Les circonstances ne m'étaient pas favorables. Ce Vressac a eu la gaucherie de donner de l'ombrage au Vicomte; en sorte que la Vicomtesse ne peut plus le recevoir chez elle: et ce voyage chez la bonne Comtesse avait été concerté entre eux, pour tâcher d'y dérober quelques nuits. Le Vicomte avait même d'abord montré de l'humeur d'y rencontrer Vressac; mais comme il est encore plus Chasseur que jaloux, il n'en est pas moins resté: et la Comtesse, toujours telle que vous la connaissez, après avoir logé la femme dans le grand corridor, a mis le mari d'un côté et l'Amant de l'autre, et les a laissés s'arranger entre eux.
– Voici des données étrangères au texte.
Lemma generated_nonneg (n : nat) (s : RandomState) :
  Forall (fun v => is_finite v = true) (map s (seq 0 (S n))) ->
  exists d,
    _generate_random_data (S n) s = Ok (d, fun i => s (i + S n)%nat) /\
    length d = S n /\
    Forall (fun v => nonneg_sf (Prim2SF v)) d.
Proof.
  intros Hf.
  destruct (_generate_random_data_ok n s) as (m & Hm & G).
  destruct (shifted_series _ m Hf Hm) as [Hnn _].
  eexists. split; [exact G|]. split; [|exact Hnn].
  now rewrite length_sub_scalar, length_map, length_seq.
Qed.

Lemma finite_prefix (s : RandomState) :
  forallb is_finite (map s (seq 0 366)) = true ->
  Forall (fun v => is_finite v = true) (map s (seq 0 366)) /\
  Forall (fun v => is_finite v = true) (map s (seq 0 365)).
Proof.
  intros H. rewrite forallb_forall in H. rewrite <- Forall_forall in H.
  split; [exact H|].
  change 366%nat with (365 + 1)%nat in H.
  rewrite seq_app, map_app in H. apply Forall_app in H. now destruct H.
Qed.

End Synthetic.

(** X18.  With finite samples, a sheet constructed without a source has
    only values that compare [>= 0]; and unless its year is a leap year that
    begins on a Sunday, [_x] and [_y] return arrays as long as the series
    and the weekly load has one row for each of the week indices 0 to 52. *)
Theorem synthetic_sheet_values (fs : Files) (source : option string)
    (y : option Z) (bare : bool) (s : RandomState) :
  truthy_source source = false ->
  forallb is_finite (map s (seq 0 366)) = true ->
  exists self s',
    __init__ fs source y bare s = Ok (self, s') /\
    Forall (fun v => (0 <=? v)%float = true) (data self) /\
    (sunday_leap (year self) = false ->
     exists xs ys rows,
       _x self = Ok xs /\ _y self = Ok ys /\
       length xs = length (data self) /\ length ys = length (data self) /\
       _week_load_data self = Ok rows /\
       map fst rows = np.arange 0 53).
Proof.
  intros Ts Hf. apply finite_prefix in Hf. destruct Hf as [H366 H365].
  assert (exists self s',
            __init__ fs source y bare s = Ok (self, s') /\
            Forall (fun v => nonneg_sf (Prim2SF v)) (data self)) as H.
  { unfold __init__. cbv zeta. rewrite (given_source_none source Ts).
    destruct (given_year y) as [yr|]; unfold bind, ret;
      [destruct (calendar.isleap yr)|].
    - destruct (generated_nonneg 365 s H366) as (d & -> & _ & Hn).
      eexists _, _. split; [reflexivity | exact Hn].
    - destruct (generated_nonneg 364 s H365) as (d & -> & _ & Hn).
      eexists _, _. split; [reflexivity | exact Hn].
    - destruct (generated_nonneg 364 s H365) as (d & -> & _ & Hn).
      eexists _, _. split; [reflexivity | exact Hn]. }
  destruct H as (self & s' & Hi & Hn).
  exists self, s'. split; [exact Hi|]. split.
  - eapply Forall_impl; [|exact Hn]. intros v Hv. now apply nonneg_leb_zero.
  - intros Sl.
    pose proof (year_fits self Sl (constructed_size _ _ _ _ _ _ _ Hi)) as Hfit.
    exists (x_array self), (y_array self). eexists.
    split; [now apply _x_ok|]. split; [now apply _y_ok|].
    split; [now rewrite length_x_array|].
    split; [now rewrite length_y_array|].
    split; [now apply _week_load_data_ok|].
    rewrite map_map. apply map_id.
Qed.

Lemma synthetic_sheet_values_2023 :
  exists self s',
    __init__ (one_file "sample.txt" (ones 365)) None (Some 2023) false
      sample_state = Ok (self, s') /\
    Forall (fun v => (0 <=? v)%float = true) (data self) /\
    (sunday_leap (year self) = false ->
     exists xs ys rows,
       _x self = Ok xs /\ _y self = Ok ys /\
       length xs = length (data self) /\ length ys = length (data self) /\
       _week_load_data self = Ok rows /\
       map fst rows = np.arange 0 53).
Proof.
  apply (synthetic_sheet_values (one_file "sample.txt" (ones 365)) None
           (Some 2023) false sample_state).
  - reflexivity.
  - vm_compute. reflexivity.
Defined.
Le mauvais destin de tous deux a voulu que je fusse logé vis-à-vis.
Ce jour-là même, c'est-à-dire hier, Vressac, qui, comme vous pouvez croire, cajole le Vicomte, chassait avec lui, malgré son peu de goût pour la chasse, et comptait bien se consoler la nuit, entre les bras de la femme, de l'ennui que le mari lui causait tout le jour: mais moi, je jugeai qu'il aurait besoin de repos, et je m'occupai des moyens de décider sa Maîtresse à lui laisser le temps d'en prendre.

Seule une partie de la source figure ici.